The Paradox of Skill
Charles Ellis, one of the most respected minds in the investment industry, wrote in a recent issue of Financial Analysts Journal, “Over the past 50 years, increasing numbers of highly talented young investment professionals have entered the competition. … They have more-advanced training than their predecessors, better analytical tools, and faster access to more information.”
And according to Ellis, the “unsurprising result” is that “the increasing efficiency of modern stock markets makes it harder to match them and much harder to beat them, particularly after covering costs and fees.”
The working hypothesis, then, should be that, as the level of competition increases, we should see a decline in the dispersion of excess returns. The graph below shows the rolling five-year average standard deviation of excess returns in U.S. large-cap mutual funds over the last five decades. You should expect to see wide dispersions when there are large differences in the level of skill. Mauboussin’s finding of declining dispersion in excess returns fits perfectly with Ellis’ view that the competition is getting tougher.
In our book, “The Incredible Shrinking Alpha,” my co-author, Andrew Berkin, and I present four major themes we believe are making active management an ever-more challenging task—the odds of outperforming are persistently declining.
The first is that, through academic research, what once were sources of alpha have been converted into beta, or exposure to a systematic factor (such as size, value, momentum or profitability/quality). That reduces the amount of alpha available to be harvested.
Second, given that alpha is a zero-sum game before expenses and a negative sum game after expenses, to generate alpha there, must be victims that can be exploited. Unfortunately, the pool of likely victims has been persistently shrinking. Seventy years ago, 90% of stocks were held directly by individual investors.

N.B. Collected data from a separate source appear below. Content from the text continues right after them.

(* ===== verification/EventProtocol.v ===== *)
(** Lifecycle-event envelopes (src/apps/api/app/event_protocol.py): the allowlist of
    event types and the strict validation of their payloads. *)

From S2P Require Import Prelude PyVal Json PyUuid QueueProtocol.

Definition EVENT_SCHEMA_VERSION : string := "rdc.event/v1".
Definition MAX_EVENT_PAYLOAD_BYTES : Z := 16384.

Record EventDefinition := MkEventDefinition {
  def_subject_type : string;
  def_payload_keys : list string;
  def_allowed_statuses : list string }.

Definition EVENT_DEFINITIONS (event_type : string) : option EventDefinition :=
  if decide (event_type = "build.created"%string) then
    Some (MkEventDefinition "build" ["agent_id"; "agent_version_id"; "status"] ["QUEUED"])
  else if decide (event_type = "run.created"%string) then
    Some (MkEventDefinition "run" ["agent_id"; "agent_version_id"; "build_id"; "status"]
            ["DRAFT"; "QUEUED"])
  else None.

(** [str.casefold], a table of the interpreter. *)
Class CaseFold := casefold : pystr → pystr.

Fixpoint contains (p s : pystr) : bool :=
  starts_with p s || match s with [] => false | _ :: t => contains p t end.

Definition sensitive_words : list string :=
  ["authorization"; "password"; "secret"; "credential"; "token"; "cookie"; "databaseurl";
   "redisurl"; "s3accesskey"; "s3secretkey"; "objectstoragecredential"].

Definition efail {A} (message : string) : exn + A := inl (ValueError message).
Section validation.
Context `{CaseFold, UnicodeDecimal}.

Definition sensitive_key (key : pystr) : bool :=
let normalized := base.filter (λ c, ((97 ≤ c ∧ c ≤ 122) ∨ (48 ≤ c ∧ c ≤ 57))%N) (casefold key) in
existsb (λ w, contains (lit w) normalized) sensitive_words.

(** [_validate_safe_value]; a string that cannot be encoded raises
  [UnicodeEncodeError], which is no [EventProtocolError]. *)
Fixpoint validate_safe_value (v : pyval) (depth : Z) : exn + () :=
if 8 <? depth then efail "Event payload nesting exceeds the safe bound"
else match v with
| PNone | PBool _ => inr ()
| PInt z => if 9007199254740991 <? Z.abs z
            then efail "Event payload integer exceeds the safe bound" else inr ()
| PStr s =>
    match utf8_encode s with
    | None => inl UnicodeEncodeError
    | Some b => if 2048 <? Z.of_nat (length b)
                then efail "Event payload string exceeds the safe bound" else inr ()
    end
| PList l =>
    if 100 <? Z.of_nat (length l) then efail "Event payload array exceeds the safe bound"
    else (fix go l : exn + () := match l with
          | [] => inr ()
          | x :: l => match validate_safe_value x (depth + 1) with
                      | inl e => inl e | inr _ => go l end
          end) l
| PDict kvs =>
    if 64 <? Z.of_nat (length kvs) then efail "Event payload object exceeds the safe bound"
    else (fix go kvs : exn + () := match kvs with
          | [] => inr ()
          | (KOther, _) :: _ => efail "Event payload keys must be bounded strings"
          | (KStr k, x) :: kvs =>
              if negb ((1 <=? Z.of_nat (length k)) && (Z.of_nat (length k) <=? 64))
              then efail "Event payload keys must be bounded strings"
              else if sensitive_key k then efail "Sensitive event payload keys are prohibited"
              else match validate_safe_value x (depth + 1) with
                   | inl e => inl e | inr _ => go kvs end
          end) kvs
| PFloat _ | POther => efail "Event payload contains an unsupported value type"
end.

Definition check_identifier (v : pyval) : exn + () :=
match v with
| PStr s =>
    match uuid_of_str s with
    | None => efail "Event resource identifier is invalid"
    | Some u => if bool_decide (str_of_uuid u = s) then inr ()
                else efail "Event resource identifier must be canonical"
    end
| _ => efail "Event resource identifiers must be strings"
end.

Fixpoint check_identifiers (keys : list string) (payload : list (pykey * pyval)) : exn + () :=
match keys with
| [] => inr ()
| k :: keys => check_identifier (dict_get k payload) ≫= λ _, check_identifiers keys payload
end.

Definition validate_event_payload `{PyFloats} (event_type subject_type : string)
  (payload : list (pykey * pyval)) : exn + pyval :=
match EVENT_DEFINITIONS event_type with
| None => efail "Event type is not allowlisted"
| Some d =>
    if negb (bool_decide (subject_type = def_subject_type d)) then
      efail "Event subject type does not match the event type"
    else if negb (has_exact_keys (def_payload_keys d) payload) then
      efail "Event payload shape does not match the event type"
    else if negb (existsb (λ st, bool_decide (dict_get "status" payload = PStr (lit st)))
                    (def_allowed_statuses d)) then
      efail "Event status does not match the event type"
    else
      check_identifiers (base.filter (λ k, k ≠ "status"%string) (def_payload_keys d)) payload ≫= λ _,
      validate_safe_value (PDict payload) 0 ≫= λ _,
      match json_bytes (PDict payload) with
      | None => inl UnicodeEncodeError
      | Some encoded =>
          if MAX_EVENT_PAYLOAD_BYTES <? Z.of_nat (length encoded)
          then efail "Event payload exceeds the byte limit"
          else match utf8_decode encoded ≫= json_loads with
               | Some v => inr v
               | None => efail "JSONDecodeError"
               end
      end
end.
End validation.

(** ** Lemmas *)

Section lemmas.
Context `{CaseFold, UnicodeDecimal, PyFloats}.

Lemma check_identifiers_inv keys payload k :
check_identifiers keys payload = inr () → k ∈ keys →
∃ u, dict_get k payload = PStr (str_of_uuid u).
Proof.
induction keys as [|k' keys IH]; [by intros _ ?%not_elem_of_nil|]. cbn.
destruct (check_identifier (dict_get k' payload)) as [e|[]] eqn:E; [done|].
intros Hrest [->|Hin]%elem_of_cons; [|by apply IH].
unfold check_identifier in E. destruct (dict_get k' payload) as [| | | |s| | |]; try done.
destruct (uuid_of_str s) as [u|]; [|done]. case_bool_decide; [|done]. exists u. congruence.
Qed.

(** An accepted event payload is its own canonical JSON form.  The stored value
  is the payload with its keys sorted, its encoding is at most 16,384 bytes, its
  status is one the event type allows, and every resource identifier in it is the
  canonical text of a UUID. *)
Theorem event_payload_canonical (event_type subject_type : string)
  (payload : list (pykey * pyval)) (v : pyval)
  (Hwf : wf_json (PDict payload))
  (Hv : validate_event_payload event_type subject_type payload = inr v) :
v = canon (PDict payload) ∧
(∃ b, json_bytes (PDict payload) = Some b ∧ Z.of_nat (length b) ≤ 16384 ∧
      utf8_decode b ≫= json_loads = Some v) ∧
∃ d, EVENT_DEFINITIONS event_type = Some d ∧ subject_type = def_subject_type d ∧
  has_exact_keys (def_payload_keys d) payload = true ∧
  (∃ st, st ∈ def_allowed_statuses d ∧ dict_get "status" payload = PStr (lit st)) ∧
  ∀ k, k ∈ def_payload_keys d → k ≠ "status"%string →
       ∃ u, dict_get k payload = PStr (str_of_uuid u).
Proof.
unfold validate_event_payload in Hv.
destruct (EVENT_DEFINITIONS event_type) as [d|] eqn:Hd; [|done].
destruct (negb (bool_decide _)) eqn:Hsub; [done|].
destruct (negb (has_exact_keys _ _)) eqn:Hkeys; [done|].
destruct (negb (existsb _ _)) eqn:Hst; [done|]. breflect.
unfold mbind, sum_bind in Hv.
destruct (check_identifiers _ payload) as [e|[]] eqn:Hids; [done|].
destruct (validate_safe_value _ _) as [e|[]]; [done|].
destruct (json_bytes (PDict payload)) as [b|] eqn:Hb; [|done].
destruct (MAX_EVENT_PAYLOAD_BYTES <? _) eqn:Hlen; [done|]. breflect.
pose proof (json_bytes_roundtrip _ _ Hwf Hb) as Hrt. unfold mbind in Hrt. unfold mbind in Hv.
rewrite Hrt in Hv. injection Hv as <-.
split_and!; [done|by exists b|]. exists d. split_and!; [done..| |].
- apply existsb_exists in Hst as (st & Hin & Hs). apply bool_decide_eq_true in Hs.
  exists st. by rewrite list_elem_of_In.
- intros k Hk Hne. eapply check_identifiers_inv; [exact Hids|]. by apply list_elem_of_filter.
Qed.
End lemmas.

Module Concrete.
#[local] Instance ascii_fold : CaseFold := λ s, s.
#[local] Instance no_decimals : UnicodeDecimal := λ _, None.
#[local] Instance plain_floats : PyFloats := λ r, FFin r.
Definition payload : list (pykey * pyval) :=
[(KStr (lit "status"), PStr (lit "QUEUED")); (KStr (lit "agent_version_id"), PStr (str_of_uuid 5));
 (KStr (lit "agent_id"), PStr (str_of_uuid 4))].
Lemma wf_payload : wf_json (PDict payload).
Proof.
apply wf_dict. split; [apply (bool_decide_unpack _); vm_compute; exact I|].
repeat (apply Forall_cons; split; [done|]). constructor.
Qed.
Lemma event_payload_canonical_witness :
validate_event_payload "build.created" "build" payload = inr (canon (PDict payload)) ∧
canon (PDict payload) = canon (PDict payload).
Proof.
assert (Hv : validate_event_payload "build.created" "build" payload = inr (canon (PDict payload)))
  by (vm_compute; reflexivity).
exact (conj Hv (proj1 (event_payload_canonical "build.created" "build" payload
  (canon (PDict payload)) wf_payload Hv))).
Defined.
End Concrete.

Today that figure is about 20%. The pool of sheep waiting to be sheared has shrunk dramatically, reducing the pool of available alpha.
Third, as Ellis noted, the competition is getting tougher. And fourth, the amount of capital chasing alpha has expanded greatly at a time when the sources of alpha are disappearing. Sixty years ago, there were less than 100 mutual funds. Today we have about 8,000 of them chasing alpha. Sixty years ago, there were very few hedge funds. Today we have about 10,000, representing more than $2.5 trillion in assets, all competing to generate alpha.
Those four factors are why active management is becoming more and more of a loser’s game. Yes, it’s still possible to win, but the odds of doing so are collapsing. Twenty years ago, about 20% of actively managed funds were generating statistically significant alpha. Today that figure is down to about 2%. And that’s before taxes.
As sure as the sun rises in the east, at the end of every year, you will hear excuses from active managers about their previous performance and claims that next year will be one for stock pickers. Unfortunately, next year never comes.